L'illusion tenace de mon pauvre pédagogue pouvait être encore moins combattue que son appétit de domination. Il fut décidé qu'il quitterait Nohant à la Saint-Jean, c'est-à-dire au 24 juin, terme de son bail. Nous partîmes avant lui pour Paris, où, après quelques jours passés au Plessis chez nos bons amis, je louai un petit appartement garni hôtel de Florence, rue Neuve-des-Mathurins, chez un ancien chef de cuisine de l'empereur. Cet homme, qui se nommait Gaillot, et qui était un très honnête et excellent homme, avait contracté au service de l'en cas une étrange habitude, celle de ne jamais se coucher. On sait que l'en cas de l'empereur était un poulet toujours rôti à point, à quelque heure de jour et de nuit que ce fût. Une existence d'homme avait été vouée à la présence de ce poulet à la broche, et Gaillot, chargé de le surveiller, avait dormi dix ans sur une chaise, tout habillé, toujours en mesure d'être sur pied en un instant. Ce dur régime ne l'avait pas préservé de l'obésité. Il le continuait, ne pouvant plus s'étendre dans un lit sans étouffer, et prétendant ne pouvoir dormir bien que d'un œil. Il est mort d'une maladie de foie entre cinquante et soixante ans. Sa femme avait été femme de chambre de l'impératrice Joséphine.

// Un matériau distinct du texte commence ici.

(* ===== verification/GrammarReject.v ===== *)
(** Rejection of candidate tokens: which candidates
    [llama_grammar_reject_candidates] returns, and that a candidate it does not
    return can be accepted. *)

From S2P Require Import Prelude Grammar GrammarWf GrammarLang GrammarTerm GrammarRec GrammarRun.
Import Grammar GrammarWf GrammarLang GrammarTerm GrammarRec GrammarRun.

Module GrammarReject.

(** ** Lists of candidates *)

Lemma cons_yes {A} (P : A -> Prop) (a x : A) (Q : Prop) : P a -> (x = a \/ Q) /\ P x <-> x = a \/ Q /\ P x.
Proof. intros Ha. split; [intros [[->|?] ?]; auto | intros [->|[? ?]]; auto]. Qed.

Lemma cons_no {A} (P : A -> Prop) (a x : A) (Q : Prop) : ~ P a -> (x = a \/ Q) /\ P x <-> Q /\ P x.
Proof. intros Ha. split; [intros [[->|?] ?]; [done|auto] | intros [? ?]; auto]. Qed.

Lemma filter_rejects_elem test l : forall r, filter_rejects test l = Ok r ->
  (forall tok, tok ∈ l -> exists b, test tok = Ok b) /\
  forall tok, tok ∈ r <-> tok ∈ l /\ test tok = Ok true.
Proof.
  induction l as [|tok l IH]; intros r H; cbn [filter_rejects] in H.
  - injection H as <-. split; [intros tok Ht; by apply not_elem_of_nil in Ht | set_solver].
  - apply bind_Ok in H as (b & Hb & H). apply bind_Ok in H as (r' & Hr' & H). injection H as <-.
    destruct (IH _ Hr') as [H1 H2]. split.
    + intros tok' [->|Ht]%elem_of_cons; eauto.
    + intros tok'. rewrite elem_of_cons. destruct b.
      * rewrite (cons_yes (fun t => test t = Ok true)) by done. by rewrite elem_of_cons, H2.
      * rewrite (cons_no (fun t => test t = Ok true)) by (rewrite Hb; discriminate). apply H2.
Qed.

Lemma judge_all_elem rules p l : forall r, judge_all rules p l = Ok r ->
  (forall tok, tok ∈ l -> exists v, judge_at_char rules p tok = Ok v) /\
  (forall tok, tok ∈ r.1 <-> tok ∈ l /\ judge_at_char rules p tok = Ok Reject) /\
  (forall tok', tok' ∈ r.2 <-> exists tok, tok ∈ l /\ judge_at_char rules p tok = Ok Pass /\ tok' = move tok (S (cp_off tok))).
Proof.
  induction l as [|tok l IH]; intros r H; cbn [judge_all] in H.
  - injection H as <-. split_and!; [intros tok Ht; by apply not_elem_of_nil in Ht|set_solver|set_solver].
  - apply bind_Ok in H as (v & Hv & H). apply bind_Ok in H as (r' & Hr' & H).
    destruct (IH _ Hr') as (H1 & H2 & H3). split_and!.
    + intros tok' [->|Ht]%elem_of_cons; eauto.
    + intros tok'. rewrite elem_of_cons. destruct v; injection H as <-; cbn [fst snd].
      * rewrite (cons_yes (fun t => judge_at_char rules p t = Ok Reject)) by done. by rewrite elem_of_cons, H2.
      * rewrite (cons_no (fun t => judge_at_char rules p t = Ok Reject)) by (rewrite Hv; discriminate). apply H2.
      * rewrite (cons_no (fun t => judge_at_char rules p t = Ok Reject)) by (rewrite Hv; discriminate). apply H2.
    + intros tok'. setoid_rewrite elem_of_cons.
      assert ((exists tok0, (tok0 = tok \/ tok0 ∈ l) /\ judge_at_char rules p tok0 = Ok Pass /\ tok' = move tok0 (S (cp_off tok0)))
        <-> (v = Pass /\ tok' = move tok (S (cp_off tok))) \/ tok' ∈ r'.2) as ->.
      { rewrite H3. split.
        - intros (tok0 & [->|Ht] & Hp & ->); [left; split; [congruence | done] | eauto].
        - intros [[-> ->]|(tok0 & Ht & Hp & ->)]; eauto 10. }
      destruct v; injection H as <-; cbn [fst snd]; rewrite ?elem_of_cons; naive_solver.
Qed.

(** ** Where a character class ends does not depend on the character *)

Lemma match_class_end l : forall c found i b m c' found' b' m',
  match_class l c found i = Ok (b, m) -> match_class l c' found' i = Ok (b', m') -> m = m'.
Proof.
  assert (forall n l, (length l <= n)%nat -> forall c found i b m c' found' b' m',
    match_class l c found i = Ok (b, m) -> match_class l c' found' i = Ok (b', m') -> m = m') as H.
  { induction n as [|n IH]; intros [|e [|e1 l2]] Hl c found i b m c' found' b' m'; try done; [simpl in Hl; lia|].
    rewrite !match_class_cons. cbv zeta. destruct (bool_decide (type e1 = _)).
    - destruct l2 as [|e2 l2]; [done|]. destruct (is_alt_char (e2 :: l2)).
      + apply IH. simpl in *. lia.
      + intros [= _ <-] [= _ <-]. done.
    - destruct (is_alt_char (e1 :: l2)).
      + apply IH. simpl in *. lia.
      + intros [= _ <-] [= _ <-]. done. }
  by eapply H.
Qed.

Lemma match_char_end rules p c c' r r' : llama_grammar_match_char rules p c = Ok r ->
  llama_grammar_match_char rules p c' = Ok r' -> r'.2 = r.2.
Proof.
  unfold llama_grammar_match_char. intros H H'. inv_ok H. inv_ok H'.
  match goal with H1 : match_class ?l c _ _ = Ok ?x, H2 : match_class ?l' c' _ _ = Ok ?y |- _ =>
    destruct x as [b m], y as [b' m']; assert (l = l') as E by congruence; rewrite E in H1;
    by rewrite (match_class_end _ _ _ _ _ _ _ _ _ _ H1 H2)
  end.
Qed.

(** ** The candidates the grammar can follow *)

Section Viable.
Variable rules : llama_grammar_rules.

(** From the stack [s], the characters [cps] can be followed, and the cut sequence
    [pu] after them can be completed to a character the grammar takes. *)
Fixpoint viable (s : llama_grammar_stack) (cps : list Z) (pu : llama_partial_utf8) : Prop :=
  match cps with
  | [] =>
      n_remain pu = 0 \/
      match s with [] => False | p :: _ => llama_grammar_match_partial_char rules p pu = Ok true end
  | c :: cps =>
      match s with
      | [] => False
      | p :: s => exists q s1 t, llama_grammar_match_char rules p c = Ok (true, q) /\ push rules q s = Ok s1 /\
          rtc (child rules) s1 t /\ terminal rules t /\ viable t cps pu
      end
  end.

(** The characters of a candidate that are not consumed yet. *)
Definition chars (tok : llama_grammar_candidate) : list Z := removelast (drop (cp_off tok) (code_points tok)).

Definition candidate_ok (tok : llama_grammar_candidate) : Prop :=
  drop (cp_off tok) (code_points tok) = chars tok ++ [0] /\ Forall (fun c => c <> 0) (chars tok).

Lemma cur_cp_ok tok : candidate_ok tok ->
  (chars tok = [] /\ cur_cp tok = Ok 0) \/ exists c cps, chars tok = c :: cps /\ c <> 0 /\ cur_cp tok = Ok c /\
    chars (move tok (S (cp_off tok))) = cps /\ candidate_ok (move tok (S (cp_off tok))).
Proof.
  unfold cur_cp. intros [Hd Hc]. assert (forall c r, drop (cp_off tok) (code_points tok) = c :: r ->
    at_ (E := grammar_error) (code_points tok) (cp_off tok) = Ok c /\ drop (S (cp_off tok)) (code_points tok) = r) as Hat.
  { intros c r Hcr. split.
    - apply at_Ok. by rewrite <- (Nat.add_0_r (cp_off tok)), <- lookup_drop, Hcr.
    - by rewrite <- (skipn_skipn 1), Hcr. }
  destruct (chars tok) as [|c cps] eqn:E; cbn [app] in Hd; apply Hat in Hd as [Hat1 Hd]; [by left|].
  right. exists c, cps. inversion Hc as [|? ? Hc0 Hcs]; subst.
  assert (chars (move tok (S (cp_off tok))) = cps) as Hm.
  { unfold chars. cbn [cp_off code_points move]. rewrite Hd. by apply removelast_last. }
  split_and!; [done..|]. split; rewrite Hm; done.
Qed.

Hypothesis no_tokens : forall p e, elem_at rules p = Ok e -> is_token e = false.

Lemma reject_at_end_viable tok b : candidate_ok tok -> reject_at_end tok = Ok b ->
  b = true <-> ~ viable [] (chars tok) (partial_utf8 tok).
Proof.
  intros Hok H. unfold reject_at_end in H.
  destruct (cur_cp_ok tok Hok) as [[-> E]|(c & cps & -> & Hc & E & _)]; rewrite E in H; injection H as <-.
  - cbn [viable Z.eqb negb orb]. destruct (Z.eqb_spec (n_remain (partial_utf8 tok)) 0); cbn [negb]; naive_solver.
  - apply Z.eqb_neq in Hc. rewrite Hc. cbn. tauto.
Qed.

C'est dans l'hôtel qu'ils avaient meublé que je trouvai, au fond d'une seconde cour plantée en jardin, un petit pavillon où mon fils Maurice vint au monde, le 30 juin 1823, sans encombre et très vivace. Ce fut le plus beau moment de ma vie que celui où, après une heure de profond sommeil qui succéda aux douleurs terribles de cette crise, je vis en m'éveillant ce petit être endormi sur mon oreiller. J'avais tant rêvé de lui d'avance, et j'étais si faible, que je n'étais pas sûre de ne pas rêver encore. Je craignais de remuer et de voir la vision s'envoler comme les autres jours.

On me tint au lit beaucoup plus longtemps qu'il ne fallait. C'est l'usage à Paris de prendre plus de précautions pour les femmes dans cette situation qu'on ne le fait dans nos campagnes. Quand je fus mère pour la seconde fois, je me levai le second jour et je m'en trouvai fort bien.

Je fus la nourrice de mon fils, comme plus tard je fus la nourrice de sa sœur. Ma mère fut sa marraine et mon beau-père son parrain.

Deschartres arriva de Nohant tout rempli de ses projets de fortune et tout gourmé dans son antique habit bleu barbeau à boutons d'or. Il avait l'air si provincial dans sa toilette surannée, qu'on se retournait dans les rues pour le regarder. Mais il ne s'en souciait pas et passait dans sa majesté. Il examina Maurice avec attention, le démaillota et le retourna de tous côtés pour s'assurer qu'il n'y avait rien à redresser ou à critiquer. Il ne le caressa pas: je n'ai pas souvenance d'avoir vu une caresse, un baiser de Deschartres à qui que ce soit: mais il le tint endormi sur ses genoux et le considéra longtemps. Puis, la vue de cet enfant l'ayant satisfait, il continua à dire qu'il était temps qu'il vécût pour lui-même.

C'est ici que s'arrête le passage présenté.